Above and bottom: Two works of liuli by Loretta Hui-shan Yang. Photos provided to China Daily
One is an award-winning actress, another a once promising movie director from the 1980s. Today, the duo is better known for creating liuli, Chinese glass art works that have a rich yet little known history dating back thousands of years, Chen Jie reports.
It began one night in Taipei, in 1984. Chang Yi, 33, sat opposite Loretta Hui-shan Yang, 32, at a dinner hosted by senior director Lee Hsing.
Back then, Chang was one of the young directors in Taiwan's New Wave Cinema, who was going to adapt Kenneth Hsien-yung Pai's Madam Yu Ching (Jade Love) into a film, and Yang, was one of the most popular actresses at that time.
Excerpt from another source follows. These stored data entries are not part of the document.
(* ===== verification/Config.v ===== *)
(** * config/config.go: the settings the services read *)
From S2P Require Import Prelude.
Local Open Scope Z_scope.

(** Durations are nanoseconds. *)
Module AuthConfig.
Record t := mk {
  AccessTokenTTL : Z;
  RefreshTokenTTL : Z;
  SessionTTL : Z;
  SessionExtendedTTL : Z;
  AuthCodeTTL : Z;
  DeviceCodeTTL : Z;
  PasswordMinLen : Z;
  MaxFailAttempts : Z;
  LockoutDuration : Z;
  HMACSecretEncryptionKey : string;
  ActionTokenSigningKey : string;
  DCRInitialAccessToken : string;
  M2MProtectedRoleIDs : list string
}.
End AuthConfig.
(* ===== verification/UserSvc.v ===== *)
(** * user/: accounts and passwords

    The statements on the [users] table (user/repository.go) and the service
    over them (user/service.go), written against the interfaces the service is
    given: the password hasher and validator, the email sender, the role
    assigner and the registration form. *)
From S2P Require Import Prelude.
From S2P Require Import Errors.
From S2P Require Import GoLib.
From S2P Require Import Model.
From S2P Require Import Platform.
From S2P Require Import Config.
From S2P Require Import Exec.
From S2P Require Import Schema.
From S2P Require Import Crypto.
From S2P Require Import ActionToken.
Local Open Scope Z_scope.

(** ** user/repository.go *)
Module UserRepo.

Definition email_taken (email : string) (except : UUID) (t : gmap UUID User.t) : bool :=
  is_Some_b (first_row N.leb (fun u => String.eqb u.(User.Email) email
                                       && negb (N.eqb u.(User.ID) except)) t).

Definition duplicate_email : error :=
  EDriver "duplicate key value violates unique constraint idx_users_email".

Definition Create (user : User.t) : M User.t :=
  id <- BeforeCreate user.(User.ID) ;;
  wall <- wall_now ;;
  let row := user <| User.ID := id |>
                  <| User.CreatedAt ::= auto_time wall |>
                  <| User.UpdatedAt ::= auto_time wall |>
                  <| User.Metadata ::= fun m => if String.eqb m "" then "{}" else m |> in
  stmt (fun _ db =>
    if email_taken row.(User.Email) id db.(users) then Err duplicate_email
    else match db.(users) !! id with
         | Some _ => Err (EDriver "duplicate key value violates unique constraint")
         | None => Ok (db <| users ::= insert id row |>)
         end) ;;;
  ret row.

Definition FindByID (id : UUID) : M (option User.t * option error) :=
  find_row User.zero (fun _ db => db.(users) !! id).

Definition find_user (P : Env -> User.t -> bool) : M (option User.t * option error) :=
  find_row User.zero (fun env db => first_row N.leb (P env) db.(users)).

Definition FindByEmail (email : string) : M (option User.t * option error) :=
  find_user (fun _ u => String.eqb u.(User.Email) email).

Definition Update (user : User.t) : M User.t :=
  wall <- wall_now ;;
  let row := user <| User.UpdatedAt := wall |> in
  stmt (fun _ db =>
    if email_taken row.(User.Email) row.(User.ID) db.(users) then Err duplicate_email
    else Ok (db <| users ::= insert row.(User.ID) row |>)) ;;;
  ret row.

(** [fields] is the assignment of the given columns. *)
Definition UpdateFields (id : UUID) (fields : User.t -> User.t) : M unit :=
  update_table (upd users) (fun env =>
    alter (fun u => (fields u) <| User.UpdatedAt := env.(env_wall) |>) id).

(** The rows that refer to the user go with it. *)
Definition Delete (id : UUID) : M unit :=
  stmt (fun _ db => Ok (delete_users (fun k _ => N.eqb k id) db)).

(** [token = ? AND expires_at > NOW()]; NULL satisfies neither. *)
Definition live_token (wall : Z) (token : option string) (expires : option Z)
    (hash : string) : bool :=
  opt_str_eqb token hash && match expires with Some e => time_after e wall | None => false end.

Definition FindByResetToken (tokenHash : string) : M (option User.t * option error) :=
  find_user (fun env u =>
    live_token env.(env_wall) u.(User.PasswordResetToken) u.(User.PasswordResetExpiresAt) tokenHash).

Definition FindByVerifyToken (tokenHash : string) : M (option User.t * option error) :=
  find_user (fun env u =>
    live_token env.(env_wall) u.(User.EmailVerifyToken) u.(User.EmailVerifyExpiresAt) tokenHash).

Definition FindByEmailChangeToken (tokenHash : string) : M (option User.t * option error) :=
  find_user (fun env u =>
    live_token env.(env_wall) u.(User.EmailChangeToken) u.(User.EmailChangeExpiresAt) tokenHash).

Definition FindByDeletionToken (tokenHash : string) : M (option User.t * option error) :=
  find_user (fun env u =>
    live_token env.(env_wall) u.(User.DeletionToken) u.(User.DeletionPurgeAfter) tokenHash).

End UserRepo.

(** ** The interfaces of the service *)

(** [crypto.Argon2Hasher]: [VerifyIdentify] returns the match and whether the
    stored hash is of a foreign scheme. *)
Record Hasher := mkHasher {
  VerifyIdentify : string -> string -> result (bool * bool);
  Hash : string -> Reader string
}.

(** [email.Sender], with the [InTx] variants of an [email.TxSender]. *)
Record EmailSender := mkEmailSender {
  sender_Verification : string -> string -> M unit;
  sender_PasswordReset : string -> string -> M unit;
  tx_Verification : option (string -> string -> M unit);
  tx_PasswordReset : option (string -> string -> M unit)
}.

(** What a sender may change: the outbox. *)
Definition same_but_outbox (d d' : DB) : Prop := exists t, d' = d <| outbound_emails := t |>.

#[export] Instance same_but_outbox_preorder : PreOrder same_but_outbox.
Proof.
  split.
  - intros d. exists d.(outbound_emails). by destruct d.
  - intros d d' d'' [t ->] [t' ->]. by exists t'.
Qed.

Class EmailSenderLaws (e : EmailSender) : Prop := {
  Verification_frame : forall to tok, Preserves same_but_outbox (e.(sender_Verification) to tok);
  PasswordReset_frame : forall to tok, Preserves same_but_outbox (e.(sender_PasswordReset) to tok);
  tx_Verification_frame : forall f to tok,
    e.(tx_Verification) = Some f -> Preserves same_but_outbox (f to tok);
  tx_PasswordReset_frame : forall f to tok,
    e.(tx_PasswordReset) = Some f -> Preserves same_but_outbox (f to tok)
}.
The other guests at the dinner included several producers and the writer Pai.
"He was young, good-looking, did not talk much," Yang remembers.
"She was getting all the attention but did not look interested in the movie," Chang recalls.
But he remembers her hands because in his mind, the title role Madam Yu Ching - who loses her husband at a young age, secretly and desperately falls in love with another young man and finally kills him before committing suicide when she finds out he has a new lover - must have impressive hands.
What Chang did not expect was, years later, the hands would became even more impressive away from the screen, making glass into art as Yang would go from being an award-winning actress to a sculptor.
Having that story in mind, my eyes focus on Yang's hands instead of her face as she walks into the room. Before I even scan for signs of aging, she offers her right hand and the firm handshake impresses me. It is this hand that mixes wax with water, tests the temperature of kiln and sculpts the glass into all kinds of shapes.
To those under the age of 35, Yang and Chang are known for creating liuli, Chinese crystal glass, rather than as actress and director. Titled Uncovering Liuli in This Mortal World, their exhibition at the National Art Museum of China will run until May 12. It displays some 50 works in five series, including "A Chinese Liuli Flower", "A Realm Of Zen Within Fire", "Enlightenment", "Free Mind", and "Formless, But Not Without Form".
Yang was a student at Providence University in the early 1970s when a TV producer discovered her during a bus trip home.
"I never thought I was pretty and my girlhood dream was to be a teacher like my father or a secretary," says Yang, adding that most of the female graduates from Providence University ended up becoming secretaries.